Strengths of this study include the large sample size, the histologic and location classification of polyps for all cases, the inclusion of polyp-free controls, and the comprehensive bacterial profiling using 16S rRNA gene sequencing. However, this study also has several limitations. We did not examine colorectal mucosal samples; while easily obtainable stool samples are important for developing tools for risk stratification and screening for CRC [38, 47], mucosal samples are important from a prevention standpoint, as they allow for better identification of bacteria associated with adenoma. Assessment of differences in the stool microbiota between polyp cases and polyp-free controls may provide insight into systematic differences in the gut microbiota between these groups that may contribute to polyp development. Future studies incorporating mucosal samples will be able to better pinpoint specific mucosal-associated bacteria responsible for polyp initiation and growth.

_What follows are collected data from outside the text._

(** A writer that is in neither phase of waiting is at the front. *)
Lemma active_front s0 s id p : sys_ok s0 s -> sy_phases s !! id = Some p -> p <> PQueue -> (forall st, p <> PReturned st) ->
  exists q, writers_ (wo_db (sy_world s)) = id :: q.
Proof.
  intros H Hp Hq Hr. assert (Hin : id ∈ sy_arrivals s) by (apply (so_phases _ _ H); by eexists).
  rewrite (so_arrivals _ _ H) in Hin. apply elem_of_app in Hin as [Hin|Hin].
  - apply list_elem_of_In, in_concat in Hin as (ms & Hms & Hin). apply in_map_iff in Hms as (c & <- & Hc).
    destruct (so_done _ _ H c id) as [Hd|[Hd _]]; [by apply list_elem_of_In..| |]; rewrite Hp in Hd; [by injection Hd as ->; destruct (Hr (c_status c))|by injection Hd as ->].
  - destruct (writers_ (wo_db (sy_world s))) as [|x q] eqn:Eq; [by apply elem_of_nil in Hin|]. apply elem_of_cons in Hin as [->|Hin]; [by eexists|].
    assert (Hb : sy_phases s !! id = Some PQueue) by (apply (so_behind _ _ H); by rewrite Eq). rewrite Hp in Hb. by injection Hb as ->.
Qed.

(** Who is in the queue has not been served. *)
Lemma queue_fresh s0 s id c : sys_ok s0 s -> id ∈ writers_ (wo_db (sy_world s)) -> c ∈ sy_commits s -> id ∉ c_members c.
Proof.
  intros H Hq Hc Hin. pose proof (so_nodup _ _ H) as Hn. rewrite (so_arrivals _ _ H) in Hn. apply list.NoDup_app in Hn as (_ & Hd & _).
  apply (Hd id); [|done]. apply list_elem_of_In, in_concat. exists (c_members c). split; [apply in_map|]; by apply list_elem_of_In.
Qed.

Lemma queue_NoDup s0 s : sys_ok s0 s -> NoDup (writers_ (wo_db (sy_world s))).
Proof. intros H. pose proof (so_nodup _ _ H) as Hn. rewrite (so_arrivals _ _ H) in Hn. by apply list.NoDup_app in Hn as (_ & _ & Hn). Qed.

(** The front writer moves on. *)
Lemma sys_ok_front s0 s id q p' :
  sys_ok s0 s -> writers_ (wo_db (sy_world s)) = id :: q -> (forall st, p' <> PReturned st) ->
  match phase_group p' with Some g => in_flight (wo_db (sy_world s)) (sy_ops s) g id | None => tmp_batch_ (wo_db (sy_world s)) = WriteBatch_Clear end ->
  sys_ok s0 (MkSys (sy_world s) (<[id := p']> (sy_phases s)) (sy_ops s) (sy_arrivals s) (sy_commits s)).
Proof.
  intros H Hq Hr Hg. pose proof (queue_NoDup _ _ H) as Hn. rewrite Hq in Hn. apply list.NoDup_cons in Hn as [Hid Hn].
  assert (Hin : id ∈ sy_arrivals s) by (rewrite (so_arrivals _ _ H), Hq; apply elem_of_app; right; left).
  pose proof (queue_fresh s0 s id) as Hfresh. destruct H as [H1 H2 H3 H4 H5 H6 H7 H8 H9 H10 H11 H12 H13]. split; cbn; try done.
  - intros x. destruct (decide (x = id)) as [->|Hx]; [rewrite lookup_insert_eq; split; [done|by eexists]|by rewrite lookup_insert_ne].
  - intros x Hx. rewrite Hq in *. cbn in Hx. rewrite lookup_insert_ne by (intros ->; done). by apply H6.
  - unfold front_ok in *. rewrite Hq in *. destruct H7 as (w & p & Hw & Ha & Hp & _ & _). exists w, p'. rewrite lookup_insert_eq. done.
  - intros c x Hc Hx. rewrite lookup_insert_ne; [by apply H8|]. intros <-. eapply Hfresh; [|rewrite Hq; left|exact Hc|exact Hx]. by split.
Qed.
End system.

(** ** The front writer's work *)

Section work.
Context {W : Type}.
Implicit Type d : DBImpl W.

Lemma find_writer_Some d id w : find_writer d id = Ok w <-> writer_of_ d !! id = Some w.
Proof. unfold find_writer. destruct (writer_of_ d !! id); split; congruence. Qed.

Lemma pop_writers_ok id status ms : forall d rest last,
  NoDup (ms ++ rest) -> list.last ms = Some last -> (forall x, x ∈ ms -> is_Some (writer_of_ d !! x)) ->
  exists m, pop_writers (ms ++ rest) d id last status = Ok (set_writers d m rest) /\
    (forall x, x ∉ ms \/ x = id -> m !! x = writer_of_ d !! x) /\
    forall x w, x ∈ ms -> x <> id -> writer_of_ d !! x = Some w -> m !! x = Some (MkDbWriter status (w_batch w) (w_sync w) true true).
Proof.
  induction ms as [|r ms IH]; intros d rest last Hn Hl Hw; [done|]. cbn [app] in Hn. apply list.NoDup_cons in Hn as [Hr Hn]. cbn [app pop_writers].
  set (d0 := set_writers d (writer_of_ d) (ms ++ rest)).
  assert (Hstep : exists m0, (if r =? id then Ok d0 else let? w := find_writer d0 r in
      Signal (put_writer d0 r (MkDbWriter status (w_batch w) (w_sync w) true (w_awake w))) r) = Ok (set_writers d m0 (ms ++ rest)) /\
    (forall x, x <> r \/ x = id -> m0 !! x = writer_of_ d !! x) /\
    forall w, r <> id -> writer_of_ d !! r = Some w -> m0 !! r = Some (MkDbWriter status (w_batch w) (w_sync w) true true)).
  { destruct (Z.eqb_spec r id) as [->|Hri]; [by exists (writer_of_ d)|]. destruct (Hw r ltac:(left)) as [w Hrw].
    unfold find_writer at 1. cbn [writer_of_ d0 set_writers]. rewrite Hrw. cbn [res_bind]. unfold Signal, find_writer. cbn [writer_of_ put_writer set_writers].
    rewrite lookup_insert_eq. cbn [res_bind]. unfold put_writer. cbn. rewrite insert_insert_eq. eexists. split; [reflexivity|]. split.
    - intros x [Hx|Hx]; subst; by rewrite lookup_insert_ne.
    - intros w' _ [= <-]. by rewrite lookup_insert_eq. }
  destruct Hstep as (m0 & -> & Hm1 & Hm2). cbn [res_bind]. destruct ms as [|y ms].
  - injection Hl as <-. rewrite Z.eqb_refl. exists m0. split; [done|]. split.
    + intros x [Hx|Hx]; apply Hm1; [left|by right]. intros ->. apply Hx. left.
    + intros x w ->%list_elem_of_singleton Hx Hxw. by apply Hm2.
  - assert (Hlin : last ∈ y :: ms) by (apply last_Some in Hl as [l' Hl']; destruct l' as [|z l']; [done|]; injection Hl' as _ ->; apply elem_of_app; right; left).
    destruct (Z.eqb_spec r last) as [->|_]; [destruct Hr; apply elem_of_app; by left|].
    destruct (IH (set_writers d m0 ((y :: ms) ++ rest)) rest last Hn) as (m & -> & Hk1 & Hk2).
    { exact Hl. }
    { intros x Hx. cbn. rewrite Hm1; [apply Hw; by right|]. left. intros ->. apply Hr, elem_of_app. by left. }
    cbn [writer_of_ set_writers] in *. exists m. split; [done|]. split.
    + intros x Hx. rewrite Hk1 by (destruct Hx as [Hx|Hx]; [left; intros ?; apply Hx; by right|by right]).
      apply Hm1. destruct Hx as [Hx|Hx]; [left; intros ->; apply Hx; left|by right].
    + intros x w Hx Hxi Hxw. destruct (decide (x = r)) as [->|Hxr].
      * rewrite Hk1 by (left; intros ?; apply Hr, elem_of_app; by left). by apply Hm2.
      * apply elem_of_cons in Hx as [->|Hx]; [done|]. apply Hk2; [done..|]. rewrite Hm1 by (by left). done.
Qed.

(** All of the group is told the result, and the new front writer is woken. *)
Lemma Write_pop_ok d id status ms rest last :
  writers_ d = ms ++ rest -> NoDup (ms ++ rest) -> list.last ms = Some last -> id ∈ ms ->
  (forall x, x ∈ ms ++ rest -> is_Some (writer_of_ d !! x)) ->
  exists m, Write_pop d id last status = Ok (set_writers d m rest) /\ m !! id = writer_of_ d !! id /\
    (forall x, x ∉ ms -> head rest <> Some x -> m !! x = writer_of_ d !! x) /\
    (forall x w, head rest = Some x -> writer_of_ d !! x = Some w -> m !! x = Some (set_awake w true)) /\
    forall x w, x ∈ ms -> x <> id -> writer_of_ d !! x = Some w -> m !! x = Some (MkDbWriter status (w_batch w) (w_sync w) true true).
Proof.
  intros Hq Hn Hl Hid Hw. pose proof Hn as Hn'. apply list.NoDup_app in Hn' as (_ & Hdis & _).
  destruct (pop_writers_ok id status ms d rest last Hn Hl) as (m & E & Hm1 & Hm2).
  { intros x Hx. apply Hw, elem_of_app. by left. }
  unfold Write_pop. rewrite Hq, E. cbn [res_bind]. unfold wake_front. cbn [writers_ set_writers]. destruct rest as [|y rest].
  { exists m. split; [done|]. split; [apply Hm1; by right|]. split; [intros x Hx _; apply Hm1; by left|]. split; [done|exact Hm2]. }
  assert (Hy : y ∉ ms) by (intros H; apply (Hdis y H); left).
  destruct (Hw y) as [wy Hwy]; [apply elem_of_app; right; left|].
  unfold Signal, find_writer. cbn [writer_of_ set_writers]. rewrite Hm1, Hwy by (by left). cbn [res_bind]. eexists. split; [reflexivity|].
  split; [|split; [|split]].
  - rewrite lookup_insert_ne by (intros ->; done). apply Hm1. by right.
  - intros x Hx Hne. rewrite lookup_insert_ne by (intros ->; by apply Hne). apply Hm1. by left.
  - intros x w [= <-] Hxw. rewrite Hwy in Hxw. injection Hxw as <-. by rewrite lookup_insert_eq.
  - intros x w Hx Hxi Hxw. rewrite lookup_insert_ne by (intros ->; done). by apply Hm2.
Qed.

Further limitations are the mostly white study population, limiting generalizability to other racial groups, the lack of antibiotic usage information in the CDC study, and the cross-sectional design, which does not allow us to establish the temporality of the bacteria-adenoma relationship.

Conclusions

Due to the different molecular origins and etiologies of CRC, which may vary by colon site [44], it is critically important to consider that the role bacteria play in adenoma development may differ by polyp histology and location, as our results suggest. Although evidence is mounting for a role of driver bacteria in colorectal carcinogenesis, it is likely that different bacterial drivers can confer the same risk for CRC [12]. Bacterial drivers may differ between patients and populations and between polyp histologies and locations. The possibility that there are multiple population-specific, histology-specific, and site-specific bacterial drivers of CRC highlights the need for additional, larger studies in different populations, taking into consideration polyp histology and location, in order to fully characterize the broad array of potential bacterial drivers of CRC, as well as potential protective bacteria, and to identify their functions. Identification of the bacterial drivers of CRC may lead to development of targeted prophylactic therapies. Identification of beneficial bacteria depleted in adenomas may lead to implementation of dietary interventions or probiotic/prebiotic therapies to promote their regrowth and recolonization [55]. Thus, continued study of the early stages of the adenoma-carcinoma sequence may lead to actionable means for CRC prevention.